• TRY IT:
Would you write out all of the records that follow, exactly as they stand?

Stored data entries
(* ===== verification/CPUDomainRing.v ===== *)
(** * CPUDomainRing: the ring of process annexes of a CPU domain,
    addProcessAnnex, removeProcessAnnex and stillRunnable of
    os/kernel/exception/CPUDomainAnnex.C

    The annexes of a domain are linked in a ring through cpuDomainNext, and
    currentPA points into it (or is null).  The ring is kept at pointer level.
    Whether an annex may run is decided by its scheduling state
    (ProcessAnnex.v).  The calls made on the dispatch queue are recorded as
    events, in order; DispatchQueue.v carries them out. *)

From stdpp Require Import base numbers option gmap list.
From S2P Require Import K42 Prelude ProcessAnnex.

Module CPUDomainRing.

Record PA := mkPA { cpuDomainNext : Z; annex : ProcessAnnex.info }.

(** Calls on exceptionLocal.dispatchQueue. *)
Inductive event :=
| StatPARunnable | StatPANotRunnable
| AddCPUDomainAnnex | RemoveCPUDomainAnnex
| DQRemoveProcessAnnex (pa : Z).

(** The store of annexes, currentPA, and the calls made so far. *)
Record t := mkRing { store : gmap Z PA; currentPA : Z; events : list event }.

#[export] Instance pa_linked : Linked PA ProcessAnnex.info := {|
  next := cpuDomainNext; set_next := fun p n => mkPA p (annex n);
  payload := annex;
  next_set_next := fun _ _ => eq_refl; payload_set_next := fun _ _ => eq_refl;
|}.

Definition addProcessAnnex (pulseInterval : Z) (s : t) (pa : Z) : option t :=
  let ev := events s ++ [StatPARunnable] in
  n0 ← store s !! pa;
  let n := mkPA (cpuDomainNext n0) (ProcessAnnex.resetPulse pulseInterval (annex n0)) in
  let h0 := <[pa := n]> (store s) in
  if currentPA s =? NULL then
    Some (mkRing (<[pa := set_next pa n]> h0) pa (ev ++ [AddCPUDomainAnnex]))
  else
    c ← h0 !! currentPA s;
    let h1 := <[pa := set_next (cpuDomainNext c) n]> h0 in
    c1 ← h1 !! currentPA s;
    Some (mkRing (<[currentPA s := set_next pa c1]> h1) (currentPA s) ev).

(** while (prev->cpuDomainNext != pa) { prev = prev->cpuDomainNext; assert(prev != currentPA); } *)
Fixpoint find_prev (fuel : nat) (h : gmap Z PA) (cur pa prev : Z) : option Z :=
  match fuel with
  | O => None
  | S fuel =>
      n ← h !! prev;
      if cpuDomainNext n =? pa then Some prev
      else
        _ ← assertK (negb (cpuDomainNext n =? cur));
        find_prev fuel h cur pa (cpuDomainNext n)
  end.

Definition removeProcessAnnex (s : t) (pa : Z) : option t :=
  let ev := events s ++ [DQRemoveProcessAnnex pa] in
  _ ← assertK (negb (currentPA s =? NULL));
  prev ← find_prev (S (size (store s))) (store s) (currentPA s) pa (currentPA s);
  '(h1, cur1, ev1) ←
    (if prev =? pa then Some (store s, NULL, ev ++ [RemoveCPUDomainAnnex])
     else
       p ← store s !! prev;
       x ← store s !! pa;
       Some (<[prev := set_next (cpuDomainNext x) p]> (store s),
             if currentPA s =? pa then cpuDomainNext x else currentPA s, ev));
  n ← h1 !! pa;
  Some (mkRing (<[pa := set_next NULL n]> h1) cur1 (ev1 ++ [StatPANotRunnable])).

Definition canRun (n : PA) : bool :=
  ProcessAnnex.stillRunnable (annex n) || ProcessAnnex.awaitingDispatchInKernel (annex n).

(** The loop over the other annexes: whether a runnable one was found. *)
Fixpoint runnable_loop (fuel : nat) (s : t) (pa : Z) : option (bool * t) :=
  match fuel with
  | O => None
  | S fuel =>
      let cur := currentPA s in
      if pa =? cur then
        c ← store s !! cur;
        Some (false, mkRing (<[cur := set_next NULL c]> (store s)) NULL (events s ++ [StatPANotRunnable]))
      else
        n ← store s !! pa;
        if canRun n then
          c ← store s !! cur;
          Some (true, mkRing (<[cur := set_next pa c]> (store s)) pa (events s))
        else
          runnable_loop fuel
            (mkRing (<[pa := set_next NULL n]> (store s)) cur (events s ++ [StatPANotRunnable]))
            (cpuDomainNext n)
  end.

Definition stillRunnable (s : t) : option (bool * t) :=
  _ ← assertK (negb (currentPA s =? NULL));
  c ← store s !! currentPA s;
  if canRun c then Some (true, s)
  else runnable_loop (S (size (store s))) s (cpuDomainNext c).

(** ** The ring *)

(** [ring h l]: [l] is the ring in order, from the current annex on. *)
Definition ring (h : gmap Z PA) (cur : Z) (l : list (Z * ProcessAnnex.info)) : Prop :=
  match l with
  | [] => cur = NULL
  | (a, _) :: _ => cur = a /\ chain h a l a /\ NoDup l.*1
  end.

Definition can_run (x : Z * ProcessAnnex.info) : bool :=
  ProcessAnnex.stillRunnable x.2 || ProcessAnnex.awaitingDispatchInKernel x.2.

Lemma chain_len_nodup h p l q : chain h p l q -> NoDup l.*1 -> (length l <= size h)%nat.
Proof.
  intros Hc Hnd. rewrite <- (length_fmap fst l), <- (size_dom h).
  rewrite <- (size_list_to_set (C := gset Z) l.*1) by done.
  apply subseteq_size. intros a. rewrite elem_of_list_to_set, list_elem_of_fmap.
  intros ([b e] & -> & Hin). destruct (chain_elem _ _ _ _ _ _ Hc Hin) as (_ & n & Hn & _).
  apply elem_of_dom. eauto.
Qed.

• EXPECTED OUTPUT:
(* ===== verification/CPUDomainRing.v ===== *)
(** * CPUDomainRing: the ring of process annexes of a CPU domain,
    addProcessAnnex, removeProcessAnnex and stillRunnable of
    os/kernel/exception/CPUDomainAnnex.C

    The annexes of a domain are linked in a ring through cpuDomainNext, and
    currentPA points into it (or is null).  The ring is kept at pointer level.
    Whether an annex may run is decided by its scheduling state
    (ProcessAnnex.v).  The calls made on the dispatch queue are recorded as
    events, in order; DispatchQueue.v carries them out. *)

From stdpp Require Import base numbers option gmap list.
From S2P Require Import K42 Prelude ProcessAnnex.

Module CPUDomainRing.

Record PA := mkPA { cpuDomainNext : Z; annex : ProcessAnnex.info }.

(** Calls on exceptionLocal.dispatchQueue. *)
Inductive event :=
| StatPARunnable | StatPANotRunnable
| AddCPUDomainAnnex | RemoveCPUDomainAnnex
| DQRemoveProcessAnnex (pa : Z).

(** The store of annexes, currentPA, and the calls made so far. *)
Record t := mkRing { store : gmap Z PA; currentPA : Z; events : list event }.

#[export] Instance pa_linked : Linked PA ProcessAnnex.info := {|
  next := cpuDomainNext; set_next := fun p n => mkPA p (annex n);
  payload := annex;
  next_set_next := fun _ _ => eq_refl; payload_set_next := fun _ _ => eq_refl;
|}.

Definition addProcessAnnex (pulseInterval : Z) (s : t) (pa : Z) : option t :=
  let ev := events s ++ [StatPARunnable] in
  n0 ← store s !! pa;
  let n := mkPA (cpuDomainNext n0) (ProcessAnnex.resetPulse pulseInterval (annex n0)) in
  let h0 := <[pa := n]> (store s) in
  if currentPA s =? NULL then
    Some (mkRing (<[pa := set_next pa n]> h0) pa (ev ++ [AddCPUDomainAnnex]))
  else
    c ← h0 !! currentPA s;
    let h1 := <[pa := set_next (cpuDomainNext c) n]> h0 in
    c1 ← h1 !! currentPA s;
    Some (mkRing (<[currentPA s := set_next pa c1]> h1) (currentPA s) ev).

(** while (prev->cpuDomainNext != pa) { prev = prev->cpuDomainNext; assert(prev != currentPA); } *)
Fixpoint find_prev (fuel : nat) (h : gmap Z PA) (cur pa prev : Z) : option Z :=
  match fuel with
  | O => None
  | S fuel =>
      n ← h !! prev;
      if cpuDomainNext n =? pa then Some prev
      else
        _ ← assertK (negb (cpuDomainNext n =? cur));
        find_prev fuel h cur pa (cpuDomainNext n)
  end.

Definition removeProcessAnnex (s : t) (pa : Z) : option t :=
  let ev := events s ++ [DQRemoveProcessAnnex pa] in
  _ ← assertK (negb (currentPA s =? NULL));
  prev ← find_prev (S (size (store s))) (store s) (currentPA s) pa (currentPA s);
  '(h1, cur1, ev1) ←
    (if prev =? pa then Some (store s, NULL, ev ++ [RemoveCPUDomainAnnex])
     else
       p ← store s !! prev;
       x ← store s !! pa;
       Some (<[prev := set_next (cpuDomainNext x) p]> (store s),
             if currentPA s =? pa then cpuDomainNext x else currentPA s, ev));
  n ← h1 !! pa;
  Some (mkRing (<[pa := set_next NULL n]> h1) cur1 (ev1 ++ [StatPANotRunnable])).

Definition canRun (n : PA) : bool :=
  ProcessAnnex.stillRunnable (annex n) || ProcessAnnex.awaitingDispatchInKernel (annex n).

(** The loop over the other annexes: whether a runnable one was found. *)
Fixpoint runnable_loop (fuel : nat) (s : t) (pa : Z) : option (bool * t) :=
  match fuel with
  | O => None
  | S fuel =>
      let cur := currentPA s in
      if pa =? cur then
        c ← store s !! cur;
        Some (false, mkRing (<[cur := set_next NULL c]> (store s)) NULL (events s ++ [StatPANotRunnable]))
      else
        n ← store s !! pa;
        if canRun n then
          c ← store s !! cur;
          Some (true, mkRing (<[cur := set_next pa c]> (store s)) pa (events s))
        else
          runnable_loop fuel
            (mkRing (<[pa := set_next NULL n]> (store s)) cur (events s ++ [StatPANotRunnable]))
            (cpuDomainNext n)
  end.

Definition stillRunnable (s : t) : option (bool * t) :=
  _ ← assertK (negb (currentPA s =? NULL));
  c ← store s !! currentPA s;
  if canRun c then Some (true, s)
  else runnable_loop (S (size (store s))) s (cpuDomainNext c).

(** ** The ring *)

(** [ring h l]: [l] is the ring in order, from the current annex on. *)
Definition ring (h : gmap Z PA) (cur : Z) (l : list (Z * ProcessAnnex.info)) : Prop :=
  match l with
  | [] => cur = NULL
  | (a, _) :: _ => cur = a /\ chain h a l a /\ NoDup l.*1
  end.

Definition can_run (x : Z * ProcessAnnex.info) : bool :=
  ProcessAnnex.stillRunnable x.2 || ProcessAnnex.awaitingDispatchInKernel x.2.

Lemma chain_len_nodup h p l q : chain h p l q -> NoDup l.*1 -> (length l <= size h)%nat.
Proof.
  intros Hc Hnd. rewrite <- (length_fmap fst l), <- (size_dom h).
  rewrite <- (size_list_to_set (C := gset Z) l.*1) by done.
  apply subseteq_size. intros a. rewrite elem_of_list_to_set, list_elem_of_fmap.
  intros ([b e] & -> & Hin). destruct (chain_elem _ _ _ _ _ _ Hc Hin) as (_ & n & Hn & _).
  apply elem_of_dom. eauto.
Qed.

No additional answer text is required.